─── Listed records
(** The functions and entries known stay. *)
Record keeps (d d' : Discovery) : Prop := {
  kp_functions fe : is_Some (functions d !! fe) → is_Some (functions d' !! fe);
  kp_entries : function_entries d ⊆ function_entries d'
}.
Lemma keeps_refl d : keeps d d.
Proof. by constructor. Qed.
Lemma keeps_trans d1 d2 d3 : keeps d1 d2 → keeps d2 d3 → keeps d1 d3.
Proof. intros [F1 E1] [F2 E2]. constructor; [auto|set_solver]. Qed.
#[local] Hint Resolve keeps_refl : core.

(** What holds of the functions at any time: block starts have one owner, which
    is a function; blocks are as decoded in some earlier state. *)
Record core (d : Discovery) : Prop := {
  co_function fe f : functions d !! fe = Some f →
    fn_entry_va f = fe ∧ bare fe f ∧ StronglySorted (key_lt bb_entry_va) (fn_blocks f) ∧
    ∀ b, b ∈ fn_blocks f → (fe ≤ bb_entry_va b)%Z ∧ block_owners d !! bb_entry_va b = Some fe ∧
      ∃ d1, function_entries d1 ⊆ function_entries d ∧ made fe d1 b;
  co_owner va o : block_owners d !! va = Some o → is_Some (functions d !! o)
}.

(** And before anything is carved out: every claim is a block, entries are
    dealt with or waiting, trusted entries are their own. *)
Record swept (d : Discovery) (wl : list Z) : Prop := {
  sw_function fe f : functions d !! fe = Some f →
    function_made fe d f ∧ block_owners d !! fe = Some fe;
  sw_owner va o : block_owners d !! va = Some o → is_Some (functions d !! o);
  sw_entries va : va ∈ function_entries d →
    va ∈ wl ∨ is_executable_va space va = false ∨ is_Some (block_owners d !! va);
  sw_hard va o : block_owners d !! va = Some o → va ∈ hard → o = va ∨ after_indirect_call ci va;
  sw_trusted : hard ⊆ function_entries d
}.

Lemma swept_core d wl : swept d wl → core d.
Proof.
  intros S. constructor; [|apply (sw_owner _ _ S)].
  intros fe f Hf. destruct (sw_function _ _ S fe f Hf) as [F _].
  split_and!; [by destruct F..|]. intros b Hb. destruct (fm_block _ _ _ F b Hb) as (?&?&?).
  split_and!; [done..|]. by exists d.
Qed.

Lemma not_owner d entry : core d → functions d !! entry = None →
  ∀ va, block_owners d !! va ≠ Some entry.
Proof. intros C N va H. apply (co_owner _ C) in H as [f Hf]. congruence. Qed.

Lemma discover_function_core entry d wl :
  progresses ci → core d → functions d !! entry = None →
  ∃ d' wl', discover_function ci space hard entry d wl = Some (d', wl') ∧ core d' ∧
    keeps d d' ∧ unseen ci d' + length wl' ≤ unseen ci d + length wl.
Proof.
  intros P C N.
  destruct (discover_function_ok entry d wl P (not_owner _ _ C N))
    as [(o & _ & _ & E)|(_ & d1 & wl1 & f & E & G & He & F)].
  { exists d, wl. by split_and!. }
  exists (add_function f d1), wl1. split; [done|]. pose proof (gr_functions _ _ _ _ _ _ _ G) as Fn.
  split; [|split; [|exact (gr_left _ _ _ _ _ _ _ G)]].
  2:{ constructor; [|apply (grows_later _ _ _ _ _ _ _ G)].
      intros fe H. simpl. rewrite Fn, lookup_insert_is_Some. destruct (decide (fn_entry_va f = fe)); auto. }
  destruct F. constructor; simpl; rewrite Fn, fm_entry0.
  - intros fe g Hg. destruct (decide (fe = entry)) as [->|Ne].
    + rewrite lookup_insert_eq in Hg. simplify_eq. split_and!; [done..|].
      intros b Hb. destruct (fm_block0 b Hb) as (?&?&?). split_and!; [done..|]. by exists d1.
    + rewrite lookup_insert_ne in Hg by done.
      destruct (co_function _ C fe g Hg) as (?&?&?&B). split_and!; [done..|].
      intros b Hb. destruct (B b Hb) as (?&Ho&d2&?&?).
      split_and!; [done|by apply (gr_kept _ _ _ _ _ _ _ G)|]. exists d2. split; [|done].
      destruct (grows_later _ _ _ _ _ _ _ G). set_solver.
  - intros va o [Ho|[-> _]]%(gr_new _ _ _ _ _ _ _ G).
    + destruct (decide (o = entry)) as [->|]; [by rewrite lookup_insert_eq|].
      rewrite lookup_insert_ne by done. by apply (co_owner _ C va).
    + by rewrite lookup_insert_eq.
Qed.
(* ===== verification/Callees.v ===== *)
(** Who refers to whom: the cross-reference index of [src/analysis/xrefs.rs] and
    the callees [src/llm/query.rs] reports. What an instruction does with memory
    is answered by a library, [MemoryUse]. *)

From Stdlib Require Import Strings.String.
From S2P Require Import Prelude Data Ops Journal Activity Loader CodeIndex.
Import AddressSpace Symbols.
Local Open Scope string_scope.

(** ** Cross references *)

Inductive XrefKind := Call | JumpUnconditional | JumpTaken | DataRead | DataWrite | Indirect.
#[global] Instance XrefKind_eq_dec : EqDecision XrefKind.
Proof. solve_decision. Defined.

Record Xref := mkXref { from_va : Z; to_va : Z; x_kind : XrefKind }.
#[global] Instance Xref_eq_dec : EqDecision Xref.
Proof. solve_decision. Defined.

Record XrefIndex := mkXrefs { to : gmap Z (list Xref); from : gmap Z (list Xref) }.

(** [XrefIndex::add]: pushed at the end of both lists. *)
Definition add (x : Xref) (idx : XrefIndex) : XrefIndex :=
  mkXrefs (<[to_va x := (default [] (to idx !! to_va x) ++ [x])%list]> (to idx))
    (<[from_va x := (default [] (from idx !! from_va x) ++ [x])%list]> (from idx)).

(** The reference an instruction makes. *)
Definition branch_xref (dec : DecodedInstr) : option Xref :=
  kind ← match flow_control (instr dec) with
         | FlowControl.Call => Some Call
         | FlowControl.UnconditionalBranch => Some JumpUnconditional
         | FlowControl.ConditionalBranch => Some JumpTaken
         | _ => None
         end;
  let target := near_branch_target (instr dec) in
  if (target =? 0)%Z then None else Some (mkXref (ip dec) target kind).

(** [XrefIndex::build_code] *)
Definition build_code (code_index : CodeIndex) : XrefIndex :=
  foldl (λ idx dec, match branch_xref dec with Some x => add x idx | None => idx end)
    (mkXrefs ∅ ∅) code_index.

(** ** References to data *)

(** What the decoder's library says of a place in memory an instruction uses:
    base and index register, displacement, and how it is accessed. *)
Inductive Register := NoRegister | RIP | EIP | RBP | EBP | RSP | ESP | OtherRegister.
#[global] Instance Register_eq_dec : EqDecision Register.
Proof. solve_decision. Defined.
Module OpAccess.
Inductive OpAccess :=
  | NoAccess | Read | CondRead | Write | CondWrite | ReadWrite | ReadCondWrite | NoMemAccess.
#[global] Instance OpAccess_eq_dec : EqDecision OpAccess.
Proof. solve_decision. Defined.
End OpAccess.
Record UsedMemory := mkUsed { um_base : Register; um_index : Register; um_displacement : Z; um_access : OpAccess.OpAccess }.
Class MemoryUse := { used_memory : Instruction → list UsedMemory }.

(** [as i32 as i64] *)
Definition as_i32 (z : Z) : Z := ((z + 2 ^ 31) mod 2 ^ 32 - 2 ^ 31)%Z.
(** [Instruction::next_ip], which wraps around. *)
Definition instr_next_ip (i : Instruction) : Z := ins_ip i +wrap Z.of_nat (ins_len i).

(** [has_memory_operand] *)
Definition has_memory_operand (i : Instruction) : bool :=
  existsb (λ o, bool_decide (o.1 = MemoryOperand)) (operands i).
(** [is_write_access] *)
Definition is_write_access (access : OpAccess.OpAccess) : bool :=
  match access with
  | OpAccess.Write | OpAccess.CondWrite | OpAccess.ReadWrite | OpAccess.ReadCondWrite => true
  | _ => false
  end.
(** [used_memory_target_va] *)
Definition used_memory_target_va (i : Instruction) (um : UsedMemory) (bitness : Z) : option Z :=
  if decide (um_base um = RIP ∧ um_index um = NoRegister ∧ bitness = 64%Z)
  then Some (instr_next_ip i +wrap as_i32 (um_displacement um))
  else if decide (um_base um = NoRegister ∧ um_index um = NoRegister)
  then Some (um_displacement um)
  else None.

Section build.
Context `{!MemoryUse}.
Variable a : AddressSpace.
Variable bitness : Z.

(** One round of the loop of [add_memory_xrefs]. *)
Definition memory_xref (dec : DecodedInstr) (um : UsedMemory) : option Xref :=
  target ← used_memory_target_va (instr dec) um bitness;
  if (target =? 0)%Z || negb (is_valid_va a target) then None
  else Some (mkXref (ip dec) target (if is_write_access (um_access um) then DataWrite else DataRead)).
Definition memory_xrefs (dec : DecodedInstr) : list Xref :=
  if has_memory_operand (instr dec) then omap (memory_xref dec) (used_memory (instr dec)) else [].
(** [add_memory_xrefs] *)
Definition add_memory_xrefs (dec : DecodedInstr) (idx : XrefIndex) : XrefIndex :=
  foldl (λ idx x, add x idx) idx (memory_xrefs dec).

(** One round of the loop of [add_immediate_xrefs]. *)
Definition immediate_xref (dec : DecodedInstr) (o : OpKind * Z) : option Xref :=
  if bool_decide (o.1 = Immediate64) && negb (o.2 =? 0)%Z && is_valid_va a o.2
  then Some (mkXref (ip dec) o.2 DataRead) else None.
Definition immediate_xrefs (dec : DecodedInstr) : list Xref :=
  if (bitness =? 64)%Z then omap (immediate_xref dec) (operands (instr dec)) else [].
(** [add_immediate_xrefs] *)
Definition add_immediate_xrefs (dec : DecodedInstr) (idx : XrefIndex) : XrefIndex :=
  foldl (λ idx x, add x idx) idx (immediate_xrefs dec).

(** [XrefIndex::build] *)
Definition build_xrefs (code_index : CodeIndex) : XrefIndex :=
  foldl (λ idx dec, add_immediate_xrefs dec (add_memory_xrefs dec idx)) (build_code code_index) code_index.
End build.

(** [XrefIndex::to], [XrefIndex::from] *)
Definition xrefs_to (idx : XrefIndex) (va : Z) : list Xref := default [] (to idx !! va).
Definition xrefs_from (idx : XrefIndex) (va : Z) : list Xref := default [] (from idx !! va).

(** ** Callees *)

(** [format!("FUN_{va:08x}")] *)
Fixpoint zeros (n : nat) : string := match n with 0 => "" | S n => "0" +:+ zeros n end.
Definition hex8 (va : Z) : string := zeros (8 - String.length (hex va)) +:+ hex va.
Definition symbol_or_hex (symbols : gmap Z Symbol) (va : Z) : string :=
  default ("FUN_" +:+ hex8 va) (Symbols.name symbols va).

(** [Vec::dedup_by] on the first component. *)
Fixpoint dedup_from (va : Z) (l : list (Z * string)) : list (Z * string) :=
  match l with
  | [] => []
  | x :: l => if (x.1 =? va)%Z then dedup_from va l else x :: dedup_from x.1 l
  end.
Definition dedup_by (l : list (Z * string)) : list (Z * string) :=
  match l with [] => [] | x :: l => x :: dedup_from x.1 l end.

Definition MAX_LIST : nat := 32.

Definition call_edge (symbols : gmap Z Symbol) (e : Functions.Edge) : option (Z * string) :=
  if bool_decide (Functions.eg_kind e = Functions.Call) && negb (Functions.eg_target e =? 0)%Z
  then Some (Functions.eg_target e, symbol_or_hex symbols (Functions.eg_target e)) else None.

Definition function_callees (project : Project) (va : Z) : list (Z * string) :=
  match function_at project va with
  | None => []
  | Some func =>
      take MAX_LIST
        (dedup_by (concat (map (λ b, omap (call_edge (symbols project)) (Functions.bb_successors b))
                              (Functions.fn_blocks func))))
  end.

(** ** Facts *)

Local Close Scope string_scope.

(** Adding references one after the other. *)
Definition add_all (l : list Xref) (idx : XrefIndex) : XrefIndex := foldl (λ idx x, add x idx) idx l.

Lemma xrefs_add x idx va :
  xrefs_to (add x idx) va = xrefs_to idx va ++ filter (λ x, to_va x = va) [x] ∧
  xrefs_from (add x idx) va = xrefs_from idx va ++ filter (λ x, from_va x = va) [x].
Proof.
  unfold xrefs_to, xrefs_from, add. cbn [to from]. rewrite !filter_cons, !filter_nil.
  split; case_decide as E; subst.
  1,3: by rewrite lookup_insert_eq.
  all: by rewrite lookup_insert_ne, app_nil_r.
Qed.

Lemma xrefs_add_all l idx va :
  xrefs_to (add_all l idx) va = xrefs_to idx va ++ filter (λ x, to_va x = va) l ∧
  xrefs_from (add_all l idx) va = xrefs_from idx va ++ filter (λ x, from_va x = va) l.
Proof.
  revert idx. induction l as [|x l IH]; intros idx.
  - by rewrite !filter_nil, !app_nil_r.
  - change (add_all (x :: l) idx) with (add_all l (add x idx)).
    destruct (IH (add x idx)) as [-> ->], (xrefs_add x idx va) as [-> ->].
    by rewrite <-!app_assoc, <-!filter_app.
Qed.

Lemma build_code_all ci : build_code ci = add_all (omap branch_xref ci) (mkXrefs ∅ ∅).
Proof.
  unfold build_code, add_all. generalize (mkXrefs ∅ ∅). induction ci as [|d ci IH]; intros idx; [done|].
  cbn [foldl omap list_omap]. destruct (branch_xref d); apply IH.
Qed.

(** The references of an index are those of its instructions, in order. *)
Lemma build_code_to ci va :
  xrefs_to (build_code ci) va = filter (λ x, to_va x = va) (omap branch_xref ci) ∧
  xrefs_from (build_code ci) va = filter (λ x, from_va x = va) (omap branch_xref ci).
Proof. rewrite build_code_all. apply xrefs_add_all. Qed.

Section build_facts.
Context `{MU : !MemoryUse}.
Variable a : AddressSpace.
Variable bitness : Z.

(** The references of an instruction to data. *)
Definition data_xrefs (dec : DecodedInstr) : list Xref :=
  memory_xrefs a bitness dec ++ immediate_xrefs a bitness dec.
(** All references of an index: branches first, then data, by instruction. *)
Definition all_xrefs (ci : CodeIndex) : list Xref := omap branch_xref ci ++ concat (map data_xrefs ci).

Lemma build_xrefs_all ci : build_xrefs a bitness ci = add_all (all_xrefs ci) (mkXrefs ∅ ∅).
Proof.
  unfold build_xrefs, all_xrefs. rewrite build_code_all.
  generalize (mkXrefs ∅ ∅), (omap branch_xref ci). intros idx l. unfold add_all. rewrite foldl_app.
  generalize (foldl (λ idx x, add x idx) idx l). clear idx l.
  induction ci as [|d ci IH]; intros idx; [done|]. cbn [foldl map concat]. rewrite IH, foldl_app.
  unfold data_xrefs. by rewrite foldl_app.
Qed.

(** The index holds the references of its instructions, each under its target
    and under its origin, in order: branches first, then data. *)
Theorem build_xrefs_exact ci va :
  xrefs_to (build_xrefs a bitness ci) va = filter (λ x, to_va x = va) (all_xrefs ci) ∧
  xrefs_from (build_xrefs a bitness ci) va = filter (λ x, from_va x = va) (all_xrefs ci).
Proof. rewrite build_xrefs_all. apply xrefs_add_all. Qed.

(** The two tables hold the same references. *)
Corollary xrefs_mutual ci x :
  x ∈ xrefs_to (build_xrefs a bitness ci) (to_va x) ↔ x ∈ xrefs_from (build_xrefs a bitness ci) (from_va x).
Proof.
  destruct (build_xrefs_exact ci (to_va x)) as [-> _], (build_xrefs_exact ci (from_va x)) as [_ ->].
  rewrite !list_elem_of_filter. naive_solver.
Qed.

Lemma data_xref_ok dec x :
  x ∈ data_xrefs dec →
  from_va x = ip dec ∧ to_va x ≠ 0%Z ∧ is_valid_va a (to_va x) = true ∧ (x_kind x = DataRead ∨ x_kind x = DataWrite).
Proof.
  unfold data_xrefs, memory_xrefs, immediate_xrefs. intros [H|H]%elem_of_app.
  - destruct (has_memory_operand _); [|by apply not_elem_of_nil in H].
    apply list_elem_of_omap in H as (um & _ & Hm). unfold memory_xref in Hm.
    destruct (used_memory_target_va _ _ _) as [t|]; [|done]. cbn [mbind option_bind] in Hm.
    destruct (Z.eqb_spec t 0); [done|]. destruct (is_valid_va a t) eqn:V; simplify_eq/=.
    split_and!; [done..|]. case_match; auto.
  - destruct (bitness =? 64)%Z; [|by apply not_elem_of_nil in H].
    apply list_elem_of_omap in H as (o & _ & Ho). unfold immediate_xref in Ho.
    destruct (_ && _) eqn:E; simplify_eq/=.
    apply andb_true_iff in E as [[_ N%negb_true_iff%Z.eqb_neq]%andb_true_iff V]. auto.
Qed.

(** A reference to data comes from an instruction of the index and leads to a
    mapped address. *)
Theorem data_refs_mapped ci va x :
  x ∈ xrefs_to (build_xrefs a bitness ci) va → x_kind x = DataRead ∨ x_kind x = DataWrite →
  to_va x = va ∧ va ≠ 0%Z ∧ is_valid_va a va = true ∧ ∃ dec, dec ∈ ci ∧ ip dec = from_va x ∧ x ∈ data_xrefs dec.
Proof.
  rewrite (proj1 (build_xrefs_exact ci va)), list_elem_of_filter. intros [<- H] K.
  apply elem_of_app in H as [(d & _ & Hd)%list_elem_of_omap|Hc].
  { exfalso. revert Hd. unfold branch_xref. destruct (flow_control _); simpl; try done; case_match; intros; simplify_eq/=; naive_solver. }
  apply list_elem_of_In, in_concat in Hc as (l & Hl & Hx). apply in_map_iff in Hl as (d & <- & Hd).
  apply list_elem_of_In in Hd, Hx. destruct (data_xref_ok d x Hx) as (F & N & V & _).
  split_and!; [done..|]. by exists d.
Qed.
End build_facts.

Lemma dedup_from_sub va l x : x ∈ dedup_from va l → x ∈ l.
Proof.
  revert va. induction l as [|y l IH]; intros va; simpl; [done|].
  destruct (y.1 =? va)%Z; [intros H; right; by eapply IH|].
  intros [->|H]%elem_of_cons; [by left|right; by eapply IH].
Qed.
(** A callee reported is the target of a call edge. *)
Lemma callee_edge project va x name :
  (x, name) ∈ function_callees project va →
  ∃ f b e, function_at project va = Some f ∧ b ∈ Functions.fn_blocks f ∧
    e ∈ Functions.bb_successors b ∧ Functions.eg_kind e = Functions.Call ∧
    Functions.eg_target e = x ∧ x ≠ 0%Z.
Proof.
  unfold function_callees. destruct (function_at project va) as [f|]; [|by intros ?%not_elem_of_nil].
  intros H%elem_of_take. destruct H as (i & H & _). apply list_elem_of_lookup_2 in H.
  assert ((x, name) ∈ concat (map (λ b, omap (call_edge (symbols project)) (Functions.bb_successors b))
    (Functions.fn_blocks f))) as Hc.
  { destruct (concat _) as [|y l]; [by apply not_elem_of_nil in H|]. simpl in H.
    apply elem_of_cons in H as [->|H%dedup_from_sub]; [by left|by right]. }
  apply list_elem_of_In, in_concat in Hc as (l & Hl & Hx). apply in_map_iff in Hl as (b & <- & Hb).
  apply list_elem_of_In, list_elem_of_omap in Hx as (e & He & Ec). apply list_elem_of_In in Hb.
  unfold call_edge in Ec. destruct (_ && _) eqn:E; [|done]. simplify_eq.
  apply andb_true_iff in E as [K%bool_decide_eq_true N%negb_true_iff%Z.eqb_neq].
  exists f, b, e. by split_and!.
Qed.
──────
What to work on: Show each line of the material where the word "Prop" occurs.

Your response:
Record keeps (d d' : Discovery) : Prop := {
Record core (d : Discovery) : Prop := {
Record swept (d : Discovery) (wl : list Z) : Prop := {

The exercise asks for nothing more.